A study by the American Sociological Association indicates that Employers in interview are often very focused on hiring someone they would like to socialise with rather than finding the best person for the job. That's not to say that this is to the detriment of having the necessary skills but that employers are disposed to thinking on a similar level to which they make friendship/partner choices i.e. Do they have a similar level of education? Did they go to a similar school? Do they enjoy similar activities? Do you enjoy talking to each other? Admit it, we've all as interviewers,experienced or otherwise, been distracted by the candidate who supports the same football team or has a shared friendship base at the gym.
The study goes on to say that the level on which cultural fit is important will vary across professions, occupations, the level of social interaction and the amount of structure within the interview process. After all would you hire a brain surgeon based upon team fit...unlikely.
First off let's understand the background:-
So, What is Cultural Fit ?
Like people, businesses have a personality.
A Company's personality can be seen as the values and beliefs of the founders through to the collective force of employees, interactions between management and staff and the environment in which they conduct their business.
Cultural fit is the likelihood that someone will reflect and/or be able to adapt to the mission statement,core beliefs, attitudes, and behaviors that make up your organization.

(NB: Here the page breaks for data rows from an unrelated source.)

(** A string the code's pattern accepts has [4] as its second character
    and [-] as its third. *)
Lemma date_pattern_shape s :
  Re.matches date_pattern s = true ->
  exists c rest, s = String c (String "4" (String "-" rest)).
Proof.
  intros Hm. apply matches_end in Hm as (t & Ht).
  unfold date_pattern in Ht. cbn [Re.body Re.seq_of] in Ht.
  apply in_ends_Seq in Ht as (m1 & H1 & Ht).
  apply in_ends_Seq in H1 as (m0 & H0 & H1).
  apply in_ends_Lit in H1 as ->.
  apply in_eat in H0 as (c & -> & _).
  apply in_ends_Seq in Ht as (m2 & H2 & _).
  apply in_ends_Lit in H2 as ->.
  now exists c, m2.
Qed.

(** A string the spec's pattern accepts has a digit as its third
    character. *)
Lemma iso_pattern_shape s :
  Re.matches iso_pattern s = true ->
  exists c1 c2 c3 rest,
    s = String c1 (String c2 (String c3 rest)) /\
    existsb (Re.in_item c3) [Re.CRange "0" "9"] = true.
Proof.
  intros Hm. apply matches_end in Hm as (t & Ht).
  unfold iso_pattern in Ht. cbn [Re.body Re.seq_of] in Ht.
  apply in_ends_Seq in Ht as (m & Hm & _).
  apply in_ends_Repeat_S in Hm as (m1 & H1 & Hm).
  apply in_ends_Repeat_S in Hm as (m2 & H2 & Hm).
  apply in_ends_Repeat_S in Hm as (m3 & H3 & _).
  apply in_eat in H1 as (c1 & -> & _).
  apply in_eat in H2 as (c2 & -> & _).
  apply in_eat in H3 as (c3 & -> & Hd).
  now exists c1, c2, c3, m3.
Qed.

(** No string is accepted by both patterns. *)
Lemma iso_pattern_excluded s :
  Re.matches iso_pattern s = true -> Re.matches date_pattern s = false.
Proof.
  intros Hiso. destruct (Re.matches date_pattern s) eqn:Hdate; [|reflexivity].
  apply iso_pattern_shape in Hiso as (c1 & c2 & c3 & rest & -> & Hd).
  apply date_pattern_shape in Hdate as (c & rest' & Heq).
  injection Heq as _ _ Hc3 _. subst c3. vm_compute in Hd. discriminate Hd.
Qed.

(** X21: [_parse_date] refuses every string of the ISO form, that is
    every string the pattern text accepts when [{4}] and [{2}] are read as
    repetition counts. *)
Lemma parse_date_rejects_every_iso_string `{External} s :
  Re.matches iso_pattern s = true ->
  _parse_date (PyStr s) =
  Raise (ValueError
    "Date {date} is not in a valid format. Use Datetime object or iso string").
Proof.
  intros Hiso. unfold _parse_date. now rewrite (iso_pattern_excluded s Hiso).
Qed.

Example date_pattern_source : Re.source date_pattern = date_pattern_text.
Proof. vm_compute. reflexivity. Qed.

Example iso_pattern_source : Re.source iso_pattern = iso_pattern_text.
Proof. vm_compute. reflexivity. Qed.

Example date_pattern_text_value :
  date_pattern_text =
  "^[0-9]4-[0-9]2-[0-9]2(T[0-9]2:[0-9]2:[0-9]2(\.[0-9]+)?(|Z|[\+\-][0-9]2:[0-9]2))?$".
Proof. vm_compute. reflexivity. Qed.

(** The pattern of the spec accepts the ISO date the code rejects. *)
Example iso_pattern_accepts :
  Re.matches iso_pattern "2020-01-01" = true /\
  Re.matches iso_pattern "2020-01-01T10:20:30.5+02:00" = true /\
  Re.matches date_pattern "2020-01-01" = false /\
  Re.matches date_pattern "2020-01-01T10:20:30.5+02:00" = false.
Proof. vm_compute. repeat split. Qed.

And a 2005 analysis revealed that employees who fit well with their organisation, coworkers, and supervisor had greater job satisfaction, were more likely to remain with their organisation, and showed superior job performance.

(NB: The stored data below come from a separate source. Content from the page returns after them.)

(** X6: no update removes a description: [description] given as [null] acts like
    a description that is left out, so a row that has a description still has
    one after every successful update. *)
Theorem update_never_clears_description (now : datetime) (todo_id : Z)
  (body : UpdateBody) (db db' : Db.Table) (status : Z) (t t' : Todo) (d : str) :
  Db.get db todo_id = Some t ->
  description t = Some d ->
  PUT_todo now todo_id body db = (Ok status t', db') ->
  (exists d', description t' = Some d') /\
  (ub_description body = Null -> description t' = Some d).
Proof.
  intros G Hd H. apply PUT_todo_Ok in H.
  destruct H as (t0 & G' & _ & _ & _ & _ & Hde & _).
  rewrite G in G'. injection G' as <-. rewrite Hde.
  destruct (ub_description body); split; eauto; discriminate.
Qed.

Lemma update_never_clears_description_witness :
  let t := mkTodo 1 ("call" : str) (Some ("at noon" : str)) None false 0 0 in
  let t' := mkTodo 1 ("call" : str) (Some ("at noon" : str)) None false 0 9 in
  (exists d', description t' = Some d') /\
  (@Null str = Null -> description t' = Some ("at noon" : str)).
Proof.
  exact (update_never_clears_description 9 1
           (mkUpdateBody Absent Null Absent Absent)
           [mkTodo 1 ("call" : str) (Some ("at noon" : str)) None false 0 0]
           _ 200 _ _ ("at noon" : str) eq_refl eq_refl eq_refl).
Defined.

(** ** Reading back what was written *)

(** X7: fetching the identifier that a successful create or update answered gives
    200 with the very row of that answer. *)
Theorem get_returns_the_written_row (now : datetime) (todo_id : Z)
  (cbody : CreateBody) (ubody : UpdateBody) (db : Db.Table) :
  (forall st t db', POST_todos now cbody db = (Ok st t, db') ->
     get_todo (id t) db' = (Ok 200 t, db')) /\
  (forall st t db', PUT_todo now todo_id ubody db = (Ok st t, db') ->
     get_todo todo_id db' = (Ok 200 t, db')).
Proof.
  split; intros st t db' H.
  - unfold POST_todos in H.
    destruct (validate_TodoCreate cbody) as [p|]; [|discriminate].
    unfold create_todo, Db.add in H. simpl in H. injection H as _ <- <-.
    unfold get_todo.
    match goal with |- context [Db.get (_ ++ [?r]) _] =>
      rewrite (DbFacts.get_add db r) by apply DbFacts.next_id_not_in end.
    reflexivity.
  - apply PUT_todo_Ok in H.
    destruct H as (t0 & G & -> & _ & Hid & _).
    unfold get_todo. rewrite <- Hid at 1. rewrite <- Hid in G.
    now rewrite (DbFacts.get_update db t0 t G).
Qed.

Lemma get_returns_the_written_row_witness :
  let r := POST_todos 7 (mkCreateBody (Value ("walk" : str)) Absent Absent)
                      (sample_table 2) in
  get_todo 3 (snd r) = (Ok 200 (mkTodo 3 ("walk" : str) None None false 7 7), snd r).
Proof.
  destruct (get_returns_the_written_row 7 1
              (mkCreateBody (Value ("walk" : str)) Absent Absent)
              (mkUpdateBody Absent Absent Absent Absent) (sample_table 2))
    as [H _].
  exact (H 201 _ _ eq_refl).
Defined.

(** ** Deleting *)

Lemma In_execute (db : Db.Table) (stmt : Sql.Select) (t : Todo) :
  In t (Sql.execute db stmt) -> In t db.
Proof.
  unfold Sql.execute, Sql.paginate. intros H.
  apply (Permutation_in t (SqlFacts.sort_rows_perm (Sql.order_by_clauses stmt) db)).
  set (s := Sql.sort_rows (Sql.order_by_clauses stmt) db) in *.
  assert (Hoff : forall x,
             In x match Sql.offset_clause stmt with
                  | Some m => skipn (Z.to_nat m) s
                  | None => s
                  end -> In x s).
  { intros x. destruct (Sql.offset_clause stmt) as [m|]; [|auto].
    intros Hx. rewrite <- (firstn_skipn (Z.to_nat m) s).
    apply in_or_app. now right. }
  destruct (Sql.limit_clause stmt) as [n|]; [|now apply Hoff].
  destruct (n <? 0); [now apply Hoff|].
  apply Hoff.
  match type of H with In _ (firstn ?k ?l) =>
    rewrite <- (firstn_skipn k l); apply in_or_app; now left end.
Qed.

Many Employers have increasingly recognised the importance of hiring people who have the personality and business attributes that match the values, beliefs and attitudes of the organisation ie that there is a culture fit.

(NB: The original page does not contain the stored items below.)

(** The shape of the array returned by a run on fields whose leading axes
    broadcast to [bb]. *)
Lemma return_shape_broadcast gy gx pad w log F by_ bx bb y x :
  run_frame gy gx pad w = (log, inr F) ->
  shape gy = by_ ++ [y; x] -> shape gx = bx ++ [y; x] ->
  broadcast_shapes bx by_ = Some bb ->
  check_shapes gx gy = inr (y, x) ->
  shape (l_return F) = bb ++ [y; x].
Proof.
  intros Hrun Hsy Hsx Hbb Hcs.
  apply kottler_frame_inv in Hrun.
  destruct Hrun as (g & f & _ & _ & _ & Hcs' & Hpad & Hpair & _ & _ & _
                    & Hfx & Hfy & Hg & Hnum & Hf & Hraw & Hden & Hdiv
                    & Hset & Hcrop).
  rewrite Hcs in Hcs'. apply inr_eq in Hcs'. injection Hcs' as Ey Ex.
  rewrite <- Ey, <- Ex in *. rewrite (py_bool_valid pad Hpad) in *.
  assert (Sg : shape (l_gy F) =
               by_ ++ [if py_eq pad "antisym" then 2 * y else y;
                       if py_eq pad "antisym" then 2 * x else x] /\
               shape (l_gx F) =
               bx ++ [if py_eq pad "antisym" then 2 * y else y;
                      if py_eq pad "antisym" then 2 * x else x]).
  { destruct Hpad as [-> | ->]; cbn [py_eq] in *.
    - injection Hpair as E1 E2. now rewrite E1, E2.
    - rewrite String.eqb_refl in *.
      destruct (antisym_shape gy gx by_ bx y x Hsy Hsx) as [H1 H2].
      now rewrite <- Hpair in H1, H2. }
  destruct Sg as [Sgy Sgx].
  remember (if py_eq pad "antisym" then 2 * y else y) as Y eqn:EY.
  remember (if py_eq pad "antisym" then 2 * x else x) as X eqn:EX.
  apply elementwise_inv in Hg. destruct Hg as (sg & Bg & Eg).
  cbn [shape smul] in Bg.
  rewrite Sgx, Sgy, (broadcast_shapes_app_ok _ _ _ _ Hbb) in Bg.
  injection Bg as <-.
  apply elementwise_inv in Hf. destruct Hf as (sf & Bf & Ef).
  rewrite Hfx, Hfy in Bf. cbn [shape smul astype] in Bf.
  rewrite broadcast_shapes_row_col in Bf. injection Bf as <-.
  assert (Sden : shape (l_f_den F) = [Y; X])
    by (now rewrite (setitem_shape _ _ _ Hden), Hraw, Ef).
  assert (Snum : shape (l_f_num F) = bb ++ [Y; X])
    by (now rewrite Hnum, fft2_shape, Eg).
  apply elementwise_inv in Hdiv. destruct Hdiv as (sp & Bp & Ep).
  rewrite Snum, Sden, broadcast_shapes_batch in Bp. injection Bp as <-.
  apply crop_inv in Hcrop. destruct Hcrop as (b' & Y' & X' & Sr & Er).
  cbn [shape real] in Sr.
  rewrite ifft2_shape, (setitem_shape _ _ _ Hset), Ep in Sr.
  cbn [shape] in Sr.
  apply app_last2_inj in Sr. destruct Sr as (<- & <- & <-).
  rewrite Er. cbn [shape]. f_equal.
  destruct (py_eq pad "antisym"); subst Y X; f_equal;
    [| f_equal | | f_equal]; lia.
Qed.

Lemma kottler_error_of_frame gy gx pad w log e :
  run gy gx pad w = (log, inl e) -> run_frame gy gx pad w = (log, inl e).
Proof.
  unfold kottler.
  destruct (kottler_frame check_shapes antisym gy gx pad w) as [l [e' | F]];
    simpl; intros H; inversion H; subst; reflexivity.
Qed.

(** X4.  Fields whose last two axes agree and whose leading axes differ but
    broadcast are accepted, when [check_shapes] accepts them: the call
    returns an array whose leading axes are the broadcast ones and whose
    last two axes are [(y, x)]. *)
Theorem kottler_broadcasts_leading_axes gy gx pad w by_ bx bb y x :
  isdtype (result_type (dtype gy) (dtype gx)) KRealFloating = true ->
  shape gy = by_ ++ [y; x] -> shape gx = bx ++ [y; x] ->
  broadcast_shapes bx by_ = Some bb ->
  check_shapes gx gy = inr (y, x) ->
  0 < y -> 0 < x ->
  pad = None \/ pad = Some "antisym"%string ->
  exists log out,
    run gy gx pad w = (log, inr out) /\ shape out = bb ++ [y; x].
Proof.
  intros Hdt Hsy Hsx Hbb Hcs Hy Hx Hpad.
  destruct (kottler_frame_total_broadcast gy gx pad w by_ bx bb y x
              Hdt Hsy Hsx Hbb Hcs Hy Hx Hpad) as (log & F & Hrun).
  exists log, (l_return F). split.
  - now apply kottler_of_frame_ok.
  - now apply (return_shape_broadcast gy gx pad w log F by_ bx bb y x).
Qed.

End KottlerBatch.

Lemma fftfreq_int_zero_only (n k : nat) :
  k < n -> fftfreq_int n k = 0%Z -> k = 0.
Proof.
  intros Hk. rewrite (fftfreq_int_standard n k Hk).
  destruct (2 * k <? n) eqn:E; lia.
Qed.

Section KottlerReturns.
Context {xp : ArrayNamespace}.
Variable check_shapes : Array -> Array -> Result (nat * nat).
Variable antisym : Array -> Array -> Array * Array.

Local Notation "'run_frame'" := (kottler_frame check_shapes antisym).
Local Notation "'run'" := (kottler check_shapes antisym).

Lemma kottler_return_of_frame gy gx pad w log out :
  run gy gx pad w = (log, inr out) ->
  exists F, run_frame gy gx pad w = (log, inr F) /\ out = l_return F.
Proof.
  unfold kottler.
  destruct (kottler_frame check_shapes antisym gy gx pad w) as [l [e | F]];
    simpl; intros H; inversion H; subst.
  exists F. now rewrite app_nil_r.
Qed.

(** X1.  Fields that pass the dtype test and the shape check with an empty
    last or second-to-last axis make the call raise [ZeroDivisionError] at
    [fftfreq(0)], for either pad mode (twice zero is zero), before the
    forward transform, any indexed assignment and the inverse transform. *)
Theorem kottler_empty_axis gy gx pad w y x :
  isdtype (result_type (dtype gy) (dtype gx)) KRealFloating = true ->
  check_shapes gx gy = inr (y, x) ->
  pad = None \/ pad = Some "antisym"%string ->
  x = 0 \/ y = 0 ->
  exists log,
    run gy gx pad w = (log, inl (ZeroDivisionError "float division by zero")) /\
    In (CallFftfreq 0) log /\
    ~ In CallFft2 log /\ ~ In CallSetitem log /\ ~ In CallIfft2 log.
Proof.
  intros Hdt Hcs Hpad Hxy.
  destruct x as [| x'].
  - eexists. split.
    + apply kottler_of_frame_error.
      apply (kottler_frame_empty_x _ _ _ _ _ _ y Hdt Hcs Hpad).
    + destruct Hpad as [-> | ->]; cbn; intuition discriminate.
  - destruct Hxy as [Hx | ->]; [discriminate |].
    eexists. split.
    + apply kottler_of_frame_error.
      apply (kottler_frame_empty_y _ _ _ _ _ _ (S x') Hdt Hcs
               (Nat.lt_0_succ x') Hpad).
    + destruct Hpad as [-> | ->]; cbn; intuition discriminate.
Qed.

Sue Shellanbarger summed it up perfectly when asked how she viewed cultural fit:-
- Shared enthusiasm about a company's mission or purpose
- A common approach to working, together or individually
- A mutual understanding of how to make decisions and assess risk
- A common educational, cultural or career background
- A sense of comfort and familiarity with co-workers
- Shared enjoyment of such perks as ping pong and craft beer
Unfortunately, many think consciously and subconsciously, of the "not" list when interviewing and assessing cultural fit. This is referred to as confirmation bias, which is the tendency for interviewers to interpret new information as confirmation of their existing beliefs or biases.
These are example questions that will help you assess culture fit at interview:
• What type of culture do you thrive in? (Does the response reflect your organizational culture?)
• What values are you drawn to and what’s your ideal workplace?
• Why do you want to work here?
• How would you describe our culture based on what you’ve seen? Is this something that works for you?
• What best practices would you bring with you from another organization? Do you see yourself being able to implement these best practices in our environment?
• Tell me about a time when you worked with/for an organization where you felt you were not a strong culture fit. Why was it a bad fit?
You can assess the candidates’ work ethic and style by honing in on the following: whether they succeed in a virtual environment or with everyone in the same space; if they’re more comfortable with a hierarchical organisation or can they thrive with a flat structure; and if they tend to collaborate across teams or operate in a more siloed approach.
Also on a practical level why not expose candidates to what it would be like to work at your organization by giving them a tour of the office and an initial opportunity to see how employees at all levels interact with one another. Watch out for whether the candidate’s comfortable with this and gather initial feedback from staff. The candidate whose behaviour and values are consistent with your organization will naturally rise to the top.
In an age where the most common method for assessing interviewees is still the unstructured job interview where good chemistry and rapport that interviewers get from candidates comes to the forefront in the process despite trying to subjectively judge candidates. This 'unconscious bias' comes to the fore adding to the risk of potentially the wrong person being hired for the role as they favour the "they get me" or "they're just like me "option.
The cultural fit approach if allowed to continue could lead to a team similar in age, experience, gender, race, background and technical expertise which may be good for "team harmony" in one aspect but how does it allow for the culture to develop if the organisation is continually employing like minded people? It can certainly inhibit demographic and cognitive diversity in the organisation and prevent the Company from thriving. However, by hiring people with diverse experiences, ideas and backgrounds different to the perceived norm this can positively impact your Company Culture.
An example of a Company now looking to increase their diversity and move away from the culture fit model to create a more inclusive hiring process is Facebook. They banned the term “culture fit” when providing feedback on what interviewers liked/disliked about a candidate, requiring interviewers to provide specific feedback that supported their position. They reviewed their interview process to proactively identify unconscious bias and took steps to remove them from their process.
They restructured their interviews to focus on alignment with their five core values and developed a “managing unconscious bias” training program, which they’ve since made available to the public. While this training is not mandatory, almost 100% of senior leadership and over 75% of non-leadership employees have voluntarily completed the courses.